STEP SIX CONTINUED: Take inventory of ourselves to discover any way in which we have hurt, disappointed, or abused anyone by our religious beliefs.
Instruction: Consider disappointments.
I recall times when I disappointed people in my life, because I said or did something that was less than kind, and, in fact, may have been cruel. Sometimes it was in the name of religious belief, but at other times, it was simply my human imperfection coming out. At first, we might overlook the ways in which we disappointed others, and perhaps we don’t need to spend a great deal of time going back over too many of these incidents. The eventual goal is to heal ourselves from religious abuses, hurts, and disappointments, so we don’t want to overlook something that might still cause us pain. When it comes to disappointments, our inventory might be only those incidents that come to our immediate attention. Scouring our memories to try to discover every single incident seems out of balance. We will know which ones to consider, because when they come into our memory, there will still be pain associated with them.

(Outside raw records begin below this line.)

Lemma pageButtons_range (s : State) (p : Z) :
  In p (pageButtons s) <-> 1 <= p <= totalPages s.
Proof.
  unfold pageButtons. rewrite List.in_map_iff. split.
  - intros [i [<- Hi]]. apply List.in_seq in Hi. lia.
  - intros Hp. exists (Z.to_nat (p - 1)). split; [lia|].
    apply List.in_seq. lia.
Qed.

End Paging.

Lemma pages_partition_filtered_witness :
  0 < pageSize sevenLoaded
  /\ totalPages sevenLoaded = 2
  /\ displayedRequests (setCurrentPage 2 sevenLoaded)
     = take 6 (drop 6 (filteredRequests sevenLoaded))
  /\ concat (List.map (fun p => displayedRequests (setCurrentPage p sevenLoaded))
               (pageButtons sevenLoaded))
     = filteredRequests sevenLoaded.
Proof.
  assert (Hps : 0 < pageSize sevenLoaded) by (vm_compute; reflexivity).
  split; [exact Hps|]. split; [vm_compute; reflexivity|]. split.
  - exact (proj1 (proj2 (pages_partition_filtered sevenLoaded Hps)) 2
             ltac:(lia)).
  - exact (proj2 (proj2 (pages_partition_filtered sevenLoaded Hps))).
Defined.

Example seven_requests_two_pages :
  totalPages sevenLoaded = 2
  /\ List.map id (displayedRequests (setCurrentPage 1 sevenLoaded))
     = ["1"; "2"; "3"; "4"; "5"; "6"]
  /\ List.map id (displayedRequests (setCurrentPage 2 sevenLoaded)) = ["7"].
Proof. repeat split; vm_compute; reflexivity. Qed.

Section Filtering.

Context {ops : StringOps}.

Lemma is_empty_true (q : string) : JS.is_empty q = true <-> q = "".
Proof. destruct q; simpl; split; congruence. Qed.

(** The filter callback, field by field. *)
Lemma matchesSearch_spec (term : string) (r : CaseRequest) :
  let q := toLowerCase (trim term) in
  matchesSearch term r = true <->
  q = ""
  \/ substring_of q (toLowerCase (JS.or_else (lawyerName r) ""))
  \/ substring_of q (toLowerCase (JS.or_else (lawyerEmail r) ""))
  \/ substring_of q (toLowerCase (caseId r))
  \/ substring_of q (toLowerCase (JS.or_else (Some (lawyerAddress r)) "")).
Proof.
  intros q. unfold matchesSearch. fold q.
  destruct (JS.is_empty q) eqn:Hq.
  - apply is_empty_true in Hq. tauto.
  - assert (q <> "") by (intros E; apply is_empty_true in E; congruence).
    rewrite !orb_true_iff, !JSFacts.includes_substring.
    unfold substring_of. tauto.
Qed.


End Filtering.

(** Neither the case nor the blanks around the query matter: "ali" and
    " ALI " both keep the request of "Alice", "bob" does not. *)
Example filter_ignores_case_and_padding :
  In alice (filteredRequests aliceSearched)
  /\ In alice (filteredRequests (setSearchTerm " ALI " aliceSearched))
  /\ filteredRequests (setSearchTerm "bob" aliceSearched) = [].
Proof. split; [|split]; vm_compute; auto. Qed.


(** ** Loading *)

Section Loading.

Lemma or_else_some (m d : string) : m <> "" -> JS.or_else (Some m) d = m.
Proof. destruct m; [congruence | reflexivity]. Qed.

(** C5, as the component has it. For every state: when the load
    operation has begun and the fetch is in flight the loading flag is
    set, the fetch is the one call issued, and the error message is the
    prior one, untouched; the message is cleared once the fetch has
    succeeded. *)
Theorem load_clears_error_on_success (s : State) :
  let s1 := fst (loadRequests_begin s) in
  snd (loadRequests_begin s) = [getPendingRequests]
  /\ isLoading s1 = true
  /\ error s1 = error s
  /\ forall data, error (loadRequests_resume (Fulfilled data) s1) = "".
Proof. repeat split. Qed.

(** C6. For every state and every failing fetch: after the load
    operation the error message is the failure's message, or "Failed to
    load requests" when the message is absent or empty; the loading
    flag is cleared; the collection is the one held before the load. *)
Theorem load_failure (s : State) (e : ApiError) :
  let s' := loadRequests_resume (Rejected e) (fst (loadRequests_begin s)) in
  (forall m, message e = Some m -> m <> "" -> error s' = m)
  /\ (message e = None \/ message e = Some "" ->
      error s' = "Failed to load requests")
  /\ isLoading s' = false
  /\ requests s' = requests s.
Proof.
  simpl. repeat split.
  - intros m Hm Hne. rewrite Hm. apply or_else_some, Hne.
  - intros [-> | ->]; reflexivity.
Qed.

(** C8. For every state and every successful fetch: the load operation
    makes the collection the fetched result, or the empty collection
    when the result is absent, whatever the collection held before, and
    sets the current page to 1. *)
Theorem load_success (s : State) (data : option (list CaseRequest)) :
  let s' := loadRequests_resume (Fulfilled data) (fst (loadRequests_begin s)) in
  (forall l, data = Some l -> requests s' = l)
  /\ (data = None \/ data = Some [] -> requests s' = [])
  /\ currentPage s' = 1.
Proof.
  simpl. repeat split.
  - intros l ->. reflexivity.
  - intros [-> | ->]; reflexivity.
Qed.

(** What a load leaves alone. *)
Lemma load_frame (r : Settled (option (list CaseRequest))) (s : State) :
  let s' := loadRequests_resume r (fst (loadRequests_begin s)) in
  approving s' = approving s
  /\ searchTerm s' = searchTerm s
  /\ pageSize s' = pageSize s
  /\ isLoading s' = false.
Proof. destruct r; repeat split. Qed.

End Loading.

(** C5, as worded: the banner of an earlier failure is still there when
    the load has begun and the fetch is in flight. *)
Lemma load_begin_keeps_error_counterexample :
  error staleError = "Approval failed"
  /\ snd (loadRequests_begin staleError) = [getPendingRequests]
  /\ error (fst (loadRequests_begin staleError)) <> "".
Proof. repeat split. discriminate. Qed.

Lemma load_failure_witness :
  let e := {| message := Some "network down" |} in
  let s' := loadRequests_resume (Rejected e) (fst (loadRequests_begin initialState)) in
  error s' = "network down".
Proof.
  intros e s'.
  apply (proj1 (load_failure initialState e) "network down");
    [reflexivity | discriminate].
Defined.

Lemma load_success_witness :
  let s' := loadRequests_resume (Fulfilled (Some sevenRequests))
              (fst (loadRequests_begin staleError)) in
  requests s' = sevenRequests.
Proof.
  intros s'.
  apply (proj1 (load_success staleError (Some sevenRequests)) sevenRequests).
  reflexivity.
Defined.

Example initial_load_fails_without_message :
  let s' := fst (run initialState
                   [Mount; LoadSettled (Rejected {| message := None |})]) in
  error s' = "Failed to load requests" /\ isLoading s' = false /\ requests s' = [].
Proof. repeat split. Qed.

(** ** Approving *)

Section Approving.

Context {ops : StringOps}.

Implicit Types (s : State) (req : CaseRequest) (i : string).

Lemma eqb_id_false (a b : string) : String.eqb a b = false <-> a <> b.
Proof. apply String.eqb_neq. Qed.

(** Removing by id from a collection that holds the id once. *)
Lemma remove_by_id (l : list CaseRequest) i :
  NoDup (List.map id l) ->
  (exists r, In r l /\ id r = i) ->
  exists l1 r l2,
    l = (l1 ++ r :: l2)%list /\ id r = i
    /\ List.filter (fun r => negb (String.eqb (id r) i)) l = (l1 ++ l2)%list.
Proof.
  induction l as [|a l IH]; intros Hnd [r [Hin Hr]]; [destruct Hin|].
  simpl in Hnd. apply NoDup_cons in Hnd as [Hnot Hnd]. simpl.
  destruct (String.eqb_spec (id a) i) as [Ha|Ha]; simpl.
  - exists [], a, l. repeat split; [exact Ha|].
    apply List.forallb_filter_id, List.forallb_forall. intros x Hx.
    apply negb_true_iff, eqb_id_false. intros Hxi. apply Hnot.
    apply list_elem_of_In, List.in_map_iff. exists x.
    split; [congruence | exact Hx].
  - destruct Hin as [->|Hin]; [congruence|].
    destruct IH as [l1 [r' [l2 [-> [Hr' Hf]]]]]; [exact Hnd | eauto |].
    exists (a :: l1), r', l2. repeat split; [exact Hr'|].
    simpl. now rewrite Hf.
Qed.

(** C2. For every state whose collection has unique ids and holds the
    id of the approved request: when the assign call succeeds the
    collection loses exactly one entry, the one with that id, and keeps
    the others in order; when the assign call fails it loses none. *)
Theorem approve_removes_one (s : State) (req : CaseRequest) :
  NoDup (List.map id (requests s)) ->
  (exists r, In r (requests s) /\ id r = id req) ->
  (exists l1 r l2,
      requests s = (l1 ++ r :: l2)%list /\ id r = id req
      /\ requests (handleApprove_resume req (Fulfilled tt) s) = (l1 ++ l2)%list
      /\ length (requests (handleApprove_resume req (Fulfilled tt) s))
         = (length (requests s) - 1)%nat)
  /\ forall e, requests (handleApprove_resume req (Rejected e) s) = requests s.
Proof.
  intros Hnd Hin. split; [|reflexivity].
  destruct (remove_by_id (requests s) (id req) Hnd Hin)
    as [l1 [r [l2 [Hl [Hr Hf]]]]].
  exists l1, r, l2. simpl. rewrite Hf, Hl. repeat split; [exact Hr|].
  rewrite !length_app. simpl. lia.
Qed.

(** No entry with the approved id is left, whatever the collection. *)
Lemma approve_success_id_gone (s : State) (req : CaseRequest) (r : CaseRequest) :
  In r (requests (handleApprove_resume req (Fulfilled tt) s)) ->
  id r <> id req.
Proof.
  simpl. rewrite List.filter_In. intros [_ H].
  apply negb_true_iff, eqb_id_false in H. exact H.
Qed.

(** Unique ids stay unique under an approval. *)
Lemma approve_keeps_unique_ids (s : State) (req : CaseRequest) (r : Settled unit) :
  NoDup (List.map id (requests s)) ->
  NoDup (List.map id (requests (handleApprove_resume req r s))).
Proof.
  intros Hnd. destruct r as [u|e]; [|exact Hnd]. simpl.
  induction (requests s) as [|a l IH]; [exact Hnd|].
  simpl in Hnd. apply NoDup_cons in Hnd as [Hnot Hnd]. simpl.
  destruct (negb (String.eqb (id a) (id req))); [|auto].
  simpl. apply NoDup_cons. split; [|auto].
  intros Hin. apply Hnot.
  apply list_elem_of_In, List.in_map_iff in Hin as [x [Hx Hin]].
  apply List.filter_In in Hin as [Hin _].
  apply list_elem_of_In, List.in_map_iff. eauto.
Qed.

Lemma truthy_at_insert (m : gmap string bool) i (b : bool) :
  JS.truthy_at (<[i := b]> m) i = b.
Proof. unfold JS.truthy_at. now rewrite lookup_insert_eq. Qed.

Lemma truthy_at_insert_ne (m : gmap string bool) i j (b : bool) :
  i <> j -> JS.truthy_at (<[i := b]> m) j = JS.truthy_at m j.
Proof. intros H. unfold JS.truthy_at. now rewrite lookup_insert_ne. Qed.

(** C7. For every state, request and outcome of the assign call: after
    the operation has settled the busy flag of the request's id is
    false; and when the call failed, the error message is the
    failure's message, or "Approval failed" when the message is absent
    or empty, and the collection, the target entry with it, is as it
    was. *)
Theorem approve_settles (s : State) (req : CaseRequest) (r : Settled unit) :
  let s' := handleApprove_resume req r s in
  approving s' !! id req = Some false
  /\ JS.truthy_at (approving s') (id req) = false
  /\ forall e, r = Rejected e ->
       (forall m, message e = Some m -> m <> "" -> error s' = m)
       /\ (message e = None \/ message e = Some "" ->
           error s' = "Approval failed")
       /\ requests s' = requests s
       /\ (In req (requests s) -> In req (requests s')).
Proof.
  intros s'. subst s'. split; [|split].
  - unfold handleApprove_resume. simpl. apply lookup_insert_eq.
  - unfold handleApprove_resume. simpl. apply truthy_at_insert.
  - intros e ->. simpl. repeat split; [| |auto].
    + intros m Hm Hne. rewrite Hm. apply or_else_some, Hne.
    + intros [-> | ->]; reflexivity.
Qed.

Perhaps not all of life is religious, but because we are spiritual beings, all of life is spiritual. Therefore, when we disappoint someone, there is a spiritual wound, even if it be ever so slight, which recognizes our need to forgive ourselves for being less than what we had hoped to be. A word of caution seems appropriate here in that we need not be overly aggressive with this Step or else discouragement and more disappointment might come as a result. We are looking at our past in order to heal, so we can live fully in the present. We don’t want to get stuck in the past. Forgiveness and setting aside the past incidents is our eventual goal, and that doesn’t require self-loathing, depression, and disgrace. We consider the ways in which we have disappointed others, but then we release them, move on, and accept the forgiveness, love, and peace that is waiting for us.
In today’s assignment, we ask that you take time to review your past and allow times of disappointment to come to your mind. A thorough search is not needed. As each incident surfaces, forgive yourself. If you feel you must offer an apology or restitution, you can follow up on those promptings. But, most of the time when we have disappointed other people has been overlooked or forgiven by them, and we are the only ones carrying that weight. Release the past. Live fully in the present.